Marta se había encargado de hacer una tarta que se había quemado y no olía tan bien como debía. Manuel había comprado un bastón, pero la madera estaba ligeramente astillada. Luis y José traían una bufanda envuelta en un horrible papel de regalo color oro. El sombrero de Mónica no pegaba con el resto de ropa que llevaba. Juan se había ido al baño a masturbarse. El terminal de teleasistencia, normalmente al lado del teléfono fijo, estaba en el suelo. Leo, borracho como de costumbre, cerró la puerta del salón pegando un portazo. Yo estaba impecable.
El abuelo, sentado en el sillón en el que siempre había estado la abuela, babeaba. El líquido, que caía con la lentitud de un moco y tenía algo de verde, fue a parar a un babero que un día fue manta. Cuando mamá se dio cuenta, corrió a socorrerle. La mesa, a falta de las bebidas, ya estaba preparada. La televisión estaba demasiado alta. Literalmente. Para que el abuelo la pudiese ver en el sofá reclinable, estaba como a unos dos metros de altura. En el hospital era igual, la verdad. También el volumen estaba por encima de lo que cualquier persona hubiera considerado como normal. Por su culpa. Pero no pasa nada, porque nadie hablaba entre sí. Nadie miraba al de al lado. Yo sí los observaba, desde mi rincón, apretujando la pelota antiestrés con la mano derecha.

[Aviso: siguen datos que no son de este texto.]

(** A registry whose name for the code of [unknown_document] holds a line
    feed. *)
Definition newline_registry : gmap str str :=
  {[py "High-Low-Medium-High-Low" := py "Star" ++ [10] ++ py "light"]}.

(** A code is verified, issued again and verified again. *)
Definition reissue_calls : list call :=
  [Verify spent_code; Generate fresh_draw; Verify spent_code].

(** The request of [unknown_request], paid. *)
Definition paid_unknown_request : request :=
  Request [(py "code", py "Unknown-Code"); (py "paid", py "true")].

(** A document that holds the scenario of the specification: the header
    line, a paragraph [X], the label line and two paragraphs, with the
    paragraphs [before] in front and the paragraphs [after] behind. *)
Definition scenario_document (before : list str) (X B1 B2 : str)
    (after : list str) : list str :=
  before ++ [scenario_header; X; scenario_label; B1; B2] ++ after.

(** The section is on record and the scanner is in another one. *)
Definition settled (code name text : str) (st : scanner) : Prop :=
  by_code st !! code = Some text ∧ by_name st !! name = Some text
  ∧ current_code st ≠ Some code ∧ current_name st ≠ Some name.

Definition medium_header : str :=
  py "Openness: Medium, Conscientiousness: Medium, Extraversion: Medium, Agreeableness: Medium, Neuroticism: Medium".

(** A section before the scenario and one after it. *)
Definition earlier_section : list str :=
  [py "Morrowland"; low_header; py "Archetype: Aquashine"; py "Calm water."].

Definition later_section : list str :=
  [medium_header; py "Archetype: Second"; py "Body."].

(** The scenario between two other sections, its two paragraphs with
    white space around them. *)
Definition long_document : list str :=
  earlier_section ++
  [scenario_header; []; scenario_label;
   py "  " ++ py "You drift between worlds. "; py "You rarely settle." ++ py " "] ++
  later_section.

(** The scenario, then a second section under the same header line. *)
Definition document_with_later_code : list str :=
  [scenario_header; []; scenario_label;
   py "You drift between worlds."; py "You rarely settle.";
   scenario_header; py "Archetype: Moon Walker"; py "Another text."].

(** The scenario with a label between the header line and its label. *)
Definition document_with_two_labels : list str :=
  [scenario_header; py "Archetype: Moon Walker"; scenario_label;
   py "You drift between worlds."; py "You rarely settle."].

(** The scenario with a header line right before its header line. *)
Definition document_with_two_headers : list str :=
  [low_header; scenario_header; []; scenario_label;
   py "You drift between worlds."; py "You rarely settle."].

(** ** Predicates and inputs of the further properties *)

(** The character test of a one-character pattern. *)
Definition char_test (r : regex) : option (N → bool) :=
  match r with
  | Ci c => Some (ci_match c)
  | OneOf cs => Some (λ ch, existsb (N.eqb ch) cs)
  | Space => Some isspace
  | Dot => Some (λ ch, negb (ch =? 10))
  | _ => None
  end.

(** [matches r cu cu']: pattern [r] can take the match from [cu] to [cu']. *)
Inductive matches : regex → cursor → cursor → Prop :=
| M_Empty cu : matches Empty cu cu
| M_Char r p cu ch s' :
    char_test r = Some p → rest cu = ch :: s' → p ch = true →
    matches r cu (Cursor (S (pos cu)) s' (caps cu))
| M_Cat r1 r2 cu cu1 cu2 :
    matches r1 cu cu1 → matches r2 cu1 cu2 → matches (Cat r1 r2) cu cu2
| M_OrL r1 r2 cu cu' : matches r1 cu cu' → matches (Or r1 r2) cu cu'
| M_OrR r1 r2 cu cu' : matches r2 cu cu' → matches (Or r1 r2) cu cu'
| M_OptSome r cu cu' : matches r cu cu' → matches (Opt r) cu cu'
| M_OptNone r cu : matches (Opt r) cu cu
| M_StarNil r cu : matches (Star r) cu cu
| M_StarCons r cu cu1 cu2 :
    matches r cu cu1 → matches (Star r) cu1 cu2 → matches (Star r) cu cu2
| M_LazyNil r cu : matches (LazyStar r) cu cu
| M_LazyCons r cu cu1 cu2 :
    matches r cu cu1 → matches (LazyStar r) cu1 cu2 →
    matches (LazyStar r) cu cu2
| M_Group g r cu cu' :
    matches r cu cu' →
    matches (Group g r) cu
      (Cursor (pos cu') (rest cu')
         ((g, take (length (rest cu) - length (rest cu')) (rest cu)) :: caps cu'))
| M_Bos cu : pos cu = 0%nat → matches Bos cu cu
| M_Eos cu : rest cu = [] ∨ rest cu = [10] → matches Eos cu cu.

(** What a match from [cu] to [cu'] has consumed. *)
Definition taken (cu cu' : cursor) : str :=
  take (length (rest cu) - length (rest cu')) (rest cu).

(** Patterns without a group. *)
Fixpoint groupless (r : regex) : bool :=
  match r with
  | Cat r1 r2 | Or r1 r2 => groupless r1 && groupless r2
  | Opt r1 | Star r1 | LazyStar r1 => groupless r1
  | Group _ _ => false
  | _ => true
  end.

Definition is_ascii (s : str) : bool := forallb (λ c, c <? 128) s.

Definition levels : list str := [py "Low"; py "Medium"; py "High"].

(** The 243 codes: five levels joined by hyphens. *)
Definition trait_codes : list str :=
  levels ≫= λ O : str, levels ≫= λ C : str, levels ≫= λ E : str,
  levels ≫= λ A : str, levels ≫= λ N_ : str,
  [join [45] [O; C; E; A; N_]].

(** Keys are not empty and texts are stripped. *)
Definition well_formed (m : gmap str str) : Prop :=
  ∀ k t, m !! k = Some t → k ≠ [] ∧ strip t = t.

(** Two scanners that agree on all that decides the by-code map. *)
Definition same_codes (a b : scanner) : Prop :=
  by_code a = by_code b ∧ current_code a = current_code b ∧ buffer a = buffer b.

(** One of [0]..[9], [A]..[F]. *)
Definition is_upper_hex (c : N) : bool :=
  ((48 <=? c) && (c <=? 57)) || ((65 <=? c) && (c <=? 70)).

(** The value of a hexadecimal digit. *)
Definition hex_value (c : N) : N := if c <=? 57 then c - 48 else c - 55.

(** How many of the calls are [Generate]. *)
Fixpoint generates (cs : list call) : nat :=
  match cs with
  | [] => 0
  | Generate _ :: cs' => S (generates cs')
  | Verify _ :: cs' => generates cs'
  end.

(** How many of the logged [Verify] calls succeeded. *)
Fixpoint granted (log : list (str * bool)) : nat :=
  match log with
  | [] => 0
  | (_, true) :: log' => S (granted log')
  | (_, false) :: log' => granted log'
  end.

(** What [header_re] captures on the header line of the scenario. *)
Definition scenario_match : list (nat * str) :=
  [(5%nat, py "Low"); (4%nat, py "High"); (3%nat, py "Medium");
   (2%nat, py "Low"); (1%nat, py "High")].

Definition full_registry : list (str * json) :=
  [(py "High-High-High-High-High", JString (py "Sunforge"))].

(** A working directory where both candidates hold a registry. *)
Definition two_registries (file : str) : json_file :=
  if bool_decide (file = py "archetypes_full.json")
  then Holds (JObject full_registry)
  else Holds (JObject fallback_archetypes).


Definition paid_request : request :=
  Request [(py "code", py "High-Low-Medium-High-Low"); (py "paid", py "TRUE")].

(** The name on paragraph [p] of the document, when that paragraph is an
    archetype label: its stripped text matches [archetype_re]. *)
Definition label_at (raw : list str) (p : nat) : option str :=
  match raw !! p with
  | Some r =>
      match match_ archetype_re (strip r) with
      | Some m_name => Some (strip (group 1 m_name))
      | None => None
      end
  | None => None
  end.

(** * Properties *)

(** ** Stripping *)

Lemma lstrip_idemp s : lstrip (lstrip s) = lstrip s.
Proof.
  induction s as [|c s IH]; simpl; [done|].
  destruct (isspace c) eqn:Hc; [done|]. simpl. by rewrite Hc.
Qed.

Lemma lstrip_snoc s c : isspace c = false → lstrip (s ++ [c]) = lstrip s ++ [c].
Proof.
  intros Hc. induction s as [|d s IH]; simpl.
  - by rewrite Hc.
  - by destruct (isspace d).
Qed.

Lemma rstrip_idemp s : rstrip (rstrip s) = rstrip s.
Proof. unfold rstrip. by rewrite reverse_involutive, lstrip_idemp. Qed.

(** Stripping on the right leaves a left-stripped string left-stripped. *)
Lemma lstrip_rstrip_lstrip s : lstrip (rstrip (lstrip s)) = rstrip (lstrip s).
Proof.
  induction s as [|c s IH]; simpl; [done|].
  destruct (isspace c) eqn:Hc; [done|].
  unfold rstrip. rewrite reverse_cons, (lstrip_snoc _ _ Hc).
  rewrite reverse_app. simpl. by rewrite Hc.
Qed.

Lemma strip_idemp s : strip (strip s) = strip s.
Proof. unfold strip. by rewrite lstrip_rstrip_lstrip, rstrip_idemp. Qed.

(** ** The scanning loop *)

Lemma lines_lookup raw i : lines raw !! i = strip <$> raw !! i.
Proof. unfold lines. apply list_lookup_fmap. Qed.

Lemma scan_turn raw fuel i st r :
  raw !! i = Some r →
  scan raw (S fuel) i st =
    scan raw fuel (turn raw i (strip r) r st).1 (turn raw i (strip r) r st).2.
Proof.
  intros Hr. cbn [scan]. rewrite lines_lookup, Hr. cbn [fmap option_fmap option_map].
  by destruct (turn raw i (strip r) r st).
Qed.

Lemma scan_end raw fuel i st : raw !! i = None → scan raw fuel i st = Some st.
Proof.
  intros Hr. destruct fuel; cbn [scan]; by rewrite lines_lookup, Hr.
Qed.

Lemma turn_body raw i line r st :
  search header_re line = None →
  turn raw i line r st =
    (S i,
     if truthy (current_code st)
     then Scanner (by_code st) (by_name st) (current_code st)
                  (current_name st) (buffer st ++ [r])
     else st).
Proof. intros Hline. unfold turn. by rewrite Hline. Qed.

Lemma turn_header raw i line r st m name i' :
  search header_re line = Some m →
  lookahead raw [1; 2; 3]%nat i = Some (name, i') →
  name ≠ [] →
  turn raw i line r st =
    (S i', Scanner (by_code (flush st)) (by_name (flush st))
                   (Some (code_of_groups (groups 5 m))) (Some name) []).
Proof.
  intros Hline Hla Hname. unfold turn. rewrite Hline, Hla.
  destruct name as [|c name]; [done|]. cbn [truthy].
  f_equal. f_equal. unfold flush. by destruct (_ && _).
Qed.

Lemma turn_header_unnamed raw i line r st m :
  search header_re line = Some m →
  lookahead raw [1; 2; 3]%nat i = None →
  turn raw i line r st =
    (S i, Scanner (by_code (flush st)) (by_name (flush st))
                  (Some (code_of_groups (groups 5 m)))
                  (Some (py "Unknown_" ++ str_of_nat i)) []).
Proof.
  intros Hline Hla. unfold turn. rewrite Hline, Hla. cbn [truthy].
  f_equal. f_equal. unfold flush. by destruct (_ && _).
Qed.

(** [flush()] on an empty buffer changes nothing. *)
Lemma flush_empty st : buffer st = [] → flush st = st.
Proof.
  intros Hb. unfold flush. rewrite Hb.
  rewrite (bool_decide_eq_false_2 ([] ≠ [])) by (intros H; by apply H).
  rewrite andb_false_r. destruct st; simpl in *; by subst.
Qed.

(** [flush()] with a code and a non-empty buffer files the text under the
    code. *)
Lemma flush_commit st code :
  current_code st = Some code →
  code ≠ [] →
  buffer st ≠ [] →
  by_code (flush st) = <[code := strip (join [10] (buffer st))]> (by_code st).
Proof.
  intros Hc Hcode Hb. unfold flush. rewrite Hc.
  destruct code as [|c code]; [done|]. cbn [truthy default].
  by rewrite (bool_decide_eq_true_2 _ Hb).
Qed.

Lemma lookahead_index raw js i name i' :
  lookahead raw js i = Some (name, i') → (i ≤ i')%nat.
Proof.
  induction js as [|j js IH]; simpl; [done|].
  destruct (lines raw !! (i + j)%nat) as [l|]; [|done].
  destruct (match_ archetype_re (strip l)); [|done].
  intros [= _ <-]. lia.
Qed.

Lemma turn_advances raw i line r st : (i < (turn raw i line r st).1)%nat.
Proof.
  unfold turn. destruct (search header_re line); [|simpl; lia].
  destruct (lookahead raw [1; 2; 3]%nat i) as [[name i']|] eqn:Hla; simpl.
  - apply lookahead_index in Hla. lia.
  - lia.
Qed.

Ni mis fiestas de cumpleaños me gustan. He tenido quince y, descontando las que no recuerdo, ninguna salió bien. La razón es sencilla: los regalos siempre han sido horribles. Solo mamá, intentando llegar a todo y al final no haciendo nada, se salva un poco. La abuela nunca se pudo mover y ahora que está muerta, su casa para mí es un asco. Si tuviese más valor, me cargaría a pedradas los cristales de la cocina, rompería todas las fotos en las que salgo con Leo y tiraría por la ventana la lámpara que me dio luz todas las noches de aquel largo invierno. Pero lo único que hago es pasarme la pelota de mano en mano.